Repeat precisely the span of lines below that opens with the line containing "Definition ensure_ready (srv" and closes with the line containing "else if negb (ob_binary_exists ob) then", both included.
____
(* ===== verification/LlamaServer.v ===== *)
(** * The long-lived inference server ([src/llama_server.rs])

[LlamaServer] keeps one [llama-server] process and restarts it for another model.  A call of
[ensure_ready] sees its environment (files, HTTP exchanges, the free port, the reports of the
child) through the record [Observed]; its effects on processes are the actions it returns. *)

From S2P Require Import Prelude F64 Crypto Models Config Text Host Inference Http.

(** [serde_json::from_str] (with its error text) and [Value::to_string]. *)
Class JsonText := {
  json_parse : string -> result Value string;
  json_print : Value -> string;
}.

Record ServerState := mkServerState {
  sv_child : option Z;
  sv_model : option string;
  sv_port : Z;
  sv_log_path : string;
}.

Record LlamaServer := mkLlamaServer {
  ls_bin : string;
  ls_host : string;
  ls_port : Z;
  ls_parallel : Z;
  ls_layers : Z;
}.

Definition new_server (bin host : string) (port parallel layers : Z) : LlamaServer * ServerState :=
  (mkLlamaServer bin host port (Z.max parallel 1) layers, mkServerState None None port "").

(** What happens to processes: a start with the model and port of its command line, a kill, and
the exit of a child noticed by [try_wait]. *)
Inductive Action :=
| Start (pid : Z) (cmd : CommandLine) (model : string) (port : Z)
| Kill (pid : Z)
| Reaped (pid : Z).

(** The bytes a server sent before closing, or the error of the connection. *)
Abbreviation Exchange := (result bytes string) (only parsing).

Record ReadyPoll := mkReadyPoll {
  rp_exit : option string;   (** the status when the child has exited *)
  rp_health : Exchange;      (** [GET /health] on the new port *)
  rp_late : bool;            (** the deadline of 120 s has passed *)
}.

Record Observed := mkObserved {
  ob_model_is_file : bool;
  ob_binary_exists : bool;
  ob_health_current : Exchange;      (** [GET /health] on the recorded port *)
  ob_health_configured : Exchange;   (** [GET /health] on the configured port *)
  ob_models : Exchange;              (** [GET /v1/models] on the configured port *)
  ob_free_port : option Z;
  ob_log_path : string;
  ob_log_open : result unit string;
  ob_log_clone : result unit string;
  ob_spawn : result Z string;
  ob_ready : list ReadyPoll;
  ob_log : string;                   (** the log when it is read *)
}.

(** ** Pure parts *)

(** [Path::file_name] of a Unix path. *)
Definition file_name (path : string) : option string :=
  match last (filter (fun p => negb (String.eqb p "") && negb (String.eqb p ".") = true)
                (split_on "/" path)) with
  | Some name => if String.eqb name ".." then None else Some name
  | None => None
  end.

Definition model_matches (id model_path : string) : bool :=
  let name := default "" (file_name model_path) in
  negb (String.eqb name "") && (String.eqb id model_path || ends_with name id).

Definition truncated_mark : string :=
  utf8_char 0x2026 +:+ "(truncated)" +:+ utf8_char 0x2026.

Definition read_tail (content : string) (n : nat) : string :=
  if (length (chars content) <=? n)%nat then content
  else truncated_mark +:+ last_n_chars n content.

Definition pick_free_port (bound : option Z) : Z := default 52516 bound.

Section Server.
Context `{Unicode} `{JsonText}.

Definition http_result (e : Exchange) : result string string := rbind e read_response.

Definition health_at (e : Exchange) : bool := is_ok (http_result e).

Definition server_model (e : Exchange) : option string :=
  match http_result e with
  | Err _ => None
  | Ok resp =>
      match json_parse resp with
      | Err _ => None
      | Ok v => as_str (json_index "id" (json_at 0 (json_index "data" v)))
      end
  end.

Definition parse_chat_completion (resp : string) : result string string :=
  match json_parse resp with
  | Err e => Err ("bad completion JSON: " +:+ e +:+ ": " +:+ first_n_chars 300 resp)
  | Ok v =>
      let choice := json_at 0 (json_index "choices" v) in
      let content := default "" (as_str (json_index "content" (json_index "message" choice))) in
      let cleaned := clean content in
      if String.eqb cleaned "" then
        let finish := default "?" (as_str (json_index "finish_reason" choice)) in
        Err ("model returned an empty completion (finish_reason=" +:+ finish +:+
             "); check the chat template / context size")
      else Ok cleaned
  end.

(** ** [ensure_ready] *)

Definition kill_child (st : ServerState) : list Action :=
  match sv_child st with Some pid => [Kill pid] | None => [] end.

Definition server_command (srv : LlamaServer) (model_path : string) (port : Z) : CommandLine :=
  mkCommand (ls_bin srv)
    ["-m"; model_path; "--host"; ls_host srv; "--port"; pretty port;
     "--parallel"; pretty (ls_parallel srv); "--gpu-layers"; pretty (ls_layers srv)].

(** The readiness loop on a started child. *)
Fixpoint ready_loop (srv : LlamaServer) (model_path log : string) (pid port : Z)
  (st : ServerState) (polls : list ReadyPoll) :
  outcome (result Z string) * ServerState * list Action :=
  match polls with
  | [] => (Waiting, st, [])
  | p :: polls' =>
      match rp_exit p with
      | Some status =>
          (Done (Err (ls_bin srv +:+ " exited with " +:+ status +:+ "; llama-server log tail: " +:+
                      read_tail log 1500)),
           mkServerState None (sv_model st) (sv_port st) (sv_log_path st), [Reaped pid])
      | None =>
          if health_at (rp_health p) then
            (Done (Ok port), mkServerState (sv_child st) (Some model_path) (sv_port st) (sv_log_path st), [])
          else if rp_late p then
            (Done (Err ("llama-server did not become ready on " +:+ ls_host srv +:+ ":" +:+ pretty port +:+
                        " within 120s; llama-server log tail: " +:+ read_tail log 1500)),
             mkServerState None (sv_model st) (sv_port st) (sv_log_path st), [Kill pid])
          else ready_loop srv model_path log pid port st polls'
      end
  end.

(** Branch 3: start afresh on a free port, after the old child is gone. *)
Definition start_fresh (srv : LlamaServer) (model_path : string) (ob : Observed) (st : ServerState) :
  outcome (result Z string) * ServerState * list Action :=
  let killed := kill_child st in
  let st1 := mkServerState None None (sv_port st) (sv_log_path st) in
  let port := pick_free_port (ob_free_port ob) in
  match ob_log_open ob with
  | Err e => (Done (Err ("open server log " +:+ ob_log_path ob +:+ ": " +:+ e)), st1, killed)
  | Ok _ =>
      match ob_log_clone ob with
      | Err e => (Done (Err ("log clone: " +:+ e)), st1, killed)
      | Ok _ =>
          match ob_spawn ob with
          | Err e => (Done (Err ("failed to start " +:+ ls_bin srv +:+ ": " +:+ e)), st1, killed)
          | Ok pid =>
              let st2 := mkServerState (Some pid) None port (ob_log_path ob) in
              let '(r, st3, acts) :=
                ready_loop srv model_path (ob_log ob) pid port st2 (ob_ready ob) in
              (r, st3, killed ++ Start pid (server_command srv model_path port) model_path port :: acts)
          end
      end
  end.

Definition ensure_ready (srv : LlamaServer) (model_path : string) (ob : Observed) (st : ServerState) :
  outcome (result Z string) * ServerState * list Action :=
  if negb (ob_model_is_file ob) then
    (Done (Err ("model file not found: " +:+ model_path)), st, [])
  else if negb (ob_binary_exists ob) then
    (Done (Err ("llama-server runtime '" +:+ ls_bin srv +:+
                "' not found on PATH (set EXODUS_LLAMA_SERVER_BIN, or EXODUS_INFERENCE_BACKEND=cli for llama-cli one-shot)")),
     st, [])
  else if match sv_child st with Some _ => true | None => false end &&
          bool_decide (sv_model st = Some model_path) && health_at (ob_health_current ob)
  then (Done (Ok (sv_port st)), st, [])
  else if health_at (ob_health_configured ob) &&
          match server_model (ob_models ob) with
          | Some id => model_matches id model_path
          | None => false
          end
  then (Done (Ok (ls_port srv)),
        mkServerState None (Some model_path) (ls_port srv) (sv_log_path st), kill_child st)
  else start_fresh srv model_path ob st.

(** ** [chat] *)

Definition chat_body (messages : list ChatTurn) (max_tokens : Z) : string :=
  json_print (json_object [
    ("messages", VArray (map (fun m =>
       json_object [("role", VString (turn_role m)); ("content", VString (turn_content m))]) messages));
    ("max_tokens", json_int (Z.max max_tokens 1));
    ("temperature", json_f64 (f64_lit 6 10));
    ("stream", VBool false)]).

(** The completion request goes to the port [ensure_ready] returns; [post port request] is the
exchange. *)
Definition chat (srv : LlamaServer) (model_path : string) (messages : list ChatTurn)
  (max_tokens : Z) (ob : Observed) (post : Z -> bytes -> Exchange) (st : ServerState) :
  outcome (result string string) * ServerState * list Action :=
  let '(r, st', acts) := ensure_ready srv model_path ob st in
  match r with
  | Panics => (Panics, st', acts)
  | Waiting => (Waiting, st', acts)
  | Done (Err e) => (Done (Err e), st', acts)
  | Done (Ok port) =>
      let req := http_post_request (ls_host srv) port "/v1/chat/completions"
                   (chat_body messages max_tokens) in
      (Done (resp <-? http_result (post port req) ;; parse_chat_completion resp), st', acts)
  end.

(** [Drop] *)
Definition drop_server (st : ServerState) : ServerState * list Action :=
  (mkServerState None (sv_model st) (sv_port st) (sv_log_path st), kill_child st).

(** ** A life of the server: calls one after the other under the lock *)

Inductive server_run (srv : LlamaServer) : ServerState -> list Action -> Prop :=
| run_new port : server_run srv (mkServerState None None port "") []
| run_call st acts model ob r st' new :
    server_run srv st acts -> ensure_ready srv model ob st = (Done r, st', new) ->
    server_run srv st' (acts ++ new)
| run_drop st acts : server_run srv st acts -> server_run srv (drop_server st).1 (acts ++ (drop_server st).2).

End Server.

(** The processes that were started and are neither killed nor reaped. *)
Definition live_step (live : gset Z) (a : Action) : gset Z :=
  match a with Start pid _ _ _ => {[ pid ]} ∪ live | Kill pid | Reaped pid => live ∖ {[ pid ]} end.
Definition live (acts : list Action) : gset Z := foldl live_step ∅ acts.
____
SOLUTION TO THIS EXERCISE:
Definition ensure_ready (srv : LlamaServer) (model_path : string) (ob : Observed) (st : ServerState) :
  outcome (result Z string) * ServerState * list Action :=
  if negb (ob_model_is_file ob) then
    (Done (Err ("model file not found: " +:+ model_path)), st, [])
  else if negb (ob_binary_exists ob) then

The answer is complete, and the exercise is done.